[Data entries]
○ ○ ○ ○
(* ===== verification/PlicTheorems.v ===== *)
(** * Spike: theorems about the interrupt controller

    Every operation ends within the arrays, keeps the controller in order with its
    lines driven, and changes the sources of at most one context as specified.

    The controller stays in order and drives its lines whatever is loaded, stored and
    signalled; claiming and completing an interrupt; the levels of the sources. *)

From stdpp Require Import base option list.
From S2P Require Import Prelude.
From S2P Require Import Plic.
From S2P Require Import PlicFacts.

(** A controller in order, with its lines. *)
Definition in_order (p : plic_t) (mips : list Z) : Prop := plic_wf p /\ driven p mips.

Lemma wf_at p k c : plic_wf p -> contexts p !! k = Some c -> context_wf (num_ids p) c.
Proof. intros Hp Hc. pose proof (wf_contexts p Hp) as H. rewrite Forall_lookup in H. by apply (H k). Qed.

Lemma arrays_at p k c : plic_wf p -> contexts p !! k = Some c -> arrays c.
Proof. intros Hp Hc. apply (ctx_arrays (num_ids p)). by apply (wf_at p k). Qed.

Lemma source_at p k c id : plic_wf p -> contexts p !! k = Some c -> 0 <= id < 1024 -> source_ok (num_ids p) id (view c id).
Proof. intros Hp Hc. apply (ctx_sources (num_ids p)). by apply (wf_at p k). Qed.

Lemma priority_at p id : plic_wf p -> 0 <= id < 1024 -> rd (priority p) id = Some (nth (Z.to_nat id) (priority p) 0) /\ 0 <= nth (Z.to_nat id) (priority p) 0 <= 15.
Proof.
  intros Hp Hid. destruct (wf_prio p Hp) as (_ & Hl & Hf). split; [apply rd_nth; lia|]. destruct (lookup_lt_is_Some_2 (priority p) (Z.to_nat id)) as [v Hv]; [lia|].
  rewrite Forall_lookup in Hf. rewrite (nth_lookup_Some _ _ _ _ Hv). by apply (Hf (Z.to_nat id)).
Qed.

(** What the operations may do to a source. *)
Lemma raised_ok n id prio s : source_ok n id s -> s_enabled s = true -> id < n -> 0 <= prio <= 15 -> source_ok n id (raised prio s).
Proof. intros (H1 & H2 & H3 & H4 & H5) He Hn Hp. unfold source_ok, raised. simpl. repeat split; auto; lia. Qed.

Lemma lowered_ok n id s : source_ok n id s -> source_ok n id (lowered s).
Proof. intros (H1 & H2 & H3 & H4 & H5). unfold source_ok, lowered. simpl. repeat split; auto; try lia; done. Qed.

Lemma claim_ok n id b s : source_ok n id s -> (b = true -> s_pending s = true) -> source_ok n id (claim b s).
Proof. intros (H1 & H2 & H3 & H4 & H5) Hb. exact (conj Hb (conj H2 (conj H3 (conj H4 H5)))). Qed.

Lemma at_id_ok n id f : (forall s, source_ok n id s -> source_ok n id (f s)) -> forall x s, 0 <= x < 1024 -> source_ok n x s -> source_ok n x (at_id id f x s).
Proof. intros Hf x s _ Hs. unfold at_id. destruct (Z.eqb_spec x id) as [->|]; auto. Qed.

(** Changing a context as the specification allows, then updating its line. *)
Lemma change_context p mips k c c' f : in_order p mips -> contexts p !! k = Some c -> changed f c c' ->
  (forall id, 0 <= id < 1024 -> source_ok (num_ids p) id (f id (view c id))) ->
  exists mips', context_update p mips c' = Some mips' /\ in_order (put_context p k c') mips' /\
    (forall j i, 0 <= i -> ~ (j = proc c /\ i = line c) -> mip_bit mips' j i = mip_bit mips j i).
Proof.
  intros [Hp Hd] Hc Hch Hf. destruct (update_preserves p mips k c c' Hp Hd Hc) as (b & mips' & _ & E & H1 & H2 & H3).
  - split; [apply Hch|]. intros id Hid. rewrite (chg_view _ _ _ Hch id Hid). by apply Hf.
  - apply Hch.
  - apply Hch.
  - exists mips'. do 2 (split; [done|]). intros j i Hi Hn. rewrite H3 by done. destruct (decide _) as [[-> ->]|]; [|done].
    destruct Hn. split; [apply Hch|]. unfold line. by rewrite (chg_mmode _ _ _ Hch).
Qed.

(** ** Claim and completion *)

Definition claimed_by (b x : Z) (s : source) : source := if b =? 0 then s else at_id b (claim true) x s.

Lemma is_best_range p c b : num_ids p <= 1024 -> is_best p c b -> 0 <= b < 1024 /\ (b <> 0 -> eligible p c b).
Proof. intros Hn [[-> _]|[[Hb He] _]]; [lia|]. split; [lia|done]. Qed.

Lemma context_claim_spec p mips k c : in_order p mips -> contexts p !! k = Some c ->
  exists b c' mips', context_claim p mips k = Some (b, put_context p k c', mips') /\ is_best p c b /\ changed (claimed_by b) c c' /\ in_order (put_context p k c') mips'.
Proof.
  intros Ho Hc. destruct Ho as [Hp Hd] eqn:Eo. clear Eo. pose proof (arrays_at p k c Hp Hc) as Ha.
  destruct (context_best_pending_spec p c (wf_ids p Hp) (wf_words p Hp) Ha) as (b & Eb & Hb). unfold context_claim. rewrite Hc. cbn [mbind option_bind]. rewrite Eb. cbn [mbind option_bind].
  destruct (is_best_range p c b ltac:(apply Hp) Hb) as [Hr Hel].
  assert (exists c', (if nz b then w ← rd (claimed c) (b / 32); clm ← wr (claimed c) (b / 32) (w .| (1 .<< (b mod 32))); Some (set_pending c (pending c) (pending_priority c) clm) else Some c) = Some c' /\ changed (claimed_by b) c c') as (c' & -> & Hch).
  { unfold nz, claimed_by. destruct (Z.eqb_spec b 0) as [->|Hne]; cbn [negb].
    - exists c. split; [done|]. by apply changed_refl.
    - destruct (claim_changed c b Ha Hr) as (w & clm & E1 & E2 & Hch). rewrite E1. cbn [mbind option_bind]. rewrite E2. by eexists. }
  cbn [mbind option_bind]. destruct (change_context p mips k c c' _ (conj Hp Hd) Hc Hch) as (mips' & Eu & Ho' & _).
  - intros id Hid. pose proof (source_at p k c id Hp Hc Hid) as Hs. unfold claimed_by, at_id. destruct (Z.eqb_spec b 0); [done|].
    destruct (Z.eqb_spec id b) as [->|]; [|done]. apply claim_ok; [done|]. intros _. by apply Hel.
  - rewrite Eu. exists b, c', mips'. done.
Qed.

Lemma context_read_spec p mips k c offset : in_order p mips -> contexts p !! k = Some c ->
  exists v p' mips', context_read p mips k offset = Some (v, p', mips') /\ in_order p' mips'.
Proof.
  intros Ho Hc. unfold context_read. rewrite Hc. cbn [mbind option_bind]. destruct (offset =? CONTEXT_THRESHOLD); [by eexists _, p, mips|].
  destruct (offset =? CONTEXT_CLAIM); [|by eexists _, p, mips]. destruct (context_claim_spec p mips k c Ho Hc) as (b & c' & mips' & E & _ & _ & Ho'). by eexists _, _, _.
Qed.

(** Completing an enabled source; others are ignored. *)
Lemma context_complete_spec p mips k c val : in_order p mips -> contexts p !! k = Some c -> 0 <= val ->
  exists p' mips', context_write p mips k CONTEXT_CLAIM val = Some (true, p', mips') /\ in_order p' mips' /\
    if bool_decide (val < num_ids p) && ibit (enable c) val
    then exists c', p' = put_context p k c' /\ changed (at_id val (claim false)) c c'
    else p' = p /\ mips' = mips.
Proof.
  intros Ho Hc Hv. destruct Ho as [Hp Hd] eqn:Eo. clear Eo. pose proof (arrays_at p k c Hp Hc) as Ha. unfold context_write. rewrite Hc. cbn [mbind option_bind].
  change (CONTEXT_CLAIM =? CONTEXT_THRESHOLD) with false. change (CONTEXT_CLAIM =? CONTEXT_CLAIM) with true. cbn iota.
  destruct (Z.ltb_spec val (num_ids p)) as [Hlt|Hge].
  - rewrite bool_decide_true by done. cbn [andb]. pose proof (wf_ids p Hp). assert (0 <= val < 1024) as Hr by lia.
    destruct (words_rd _ (val / 32) (arr_enable c Ha) (proj1 (split32 val Hr))) as [Er _]. rewrite Er. cbn [mbind option_bind]. rewrite (nz_ibit _ val _ ltac:(lia) Er).
    destruct (ibit (enable c) val); [|by exists p, mips]. destruct (complete_changed c val Ha Hr) as (w & clm & E1 & E2 & Hch). rewrite E1. cbn [mbind option_bind]. rewrite E2. cbn [mbind option_bind].
    destruct (change_context p mips k c _ _ (conj Hp Hd) Hc Hch) as (mips' & Eu & Ho' & _).
    + intros id Hid. pose proof (source_at p k c id Hp Hc Hid) as Hs. unfold at_id. destruct (id =? val); [|done]. by apply claim_ok.
    + rewrite Eu. cbn [mbind option_bind]. eexists _, mips'. split; [done|]. split; [done|]. by eexists.
  - rewrite bool_decide_false by lia. by exists p, mips.
Qed.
○ ○ ○ ○
→ **Task description**
What are the lines, exactly as written above, from the line with "Lemma context_read_spec p" to the line with "Lemma context_complete_spec p", both included? Output only those.

→ **Response for this exercise**
Lemma context_read_spec p mips k c offset : in_order p mips -> contexts p !! k = Some c ->
  exists v p' mips', context_read p mips k offset = Some (v, p', mips') /\ in_order p' mips'.
Proof.
  intros Ho Hc. unfold context_read. rewrite Hc. cbn [mbind option_bind]. destruct (offset =? CONTEXT_THRESHOLD); [by eexists _, p, mips|].
  destruct (offset =? CONTEXT_CLAIM); [|by eexists _, p, mips]. destruct (context_claim_spec p mips k c Ho Hc) as (b & c' & mips' & E & _ & _ & Ho'). by eexists _, _, _.
Qed.

(** Completing an enabled source; others are ignored. *)
Lemma context_complete_spec p mips k c val : in_order p mips -> contexts p !! k = Some c -> 0 <= val ->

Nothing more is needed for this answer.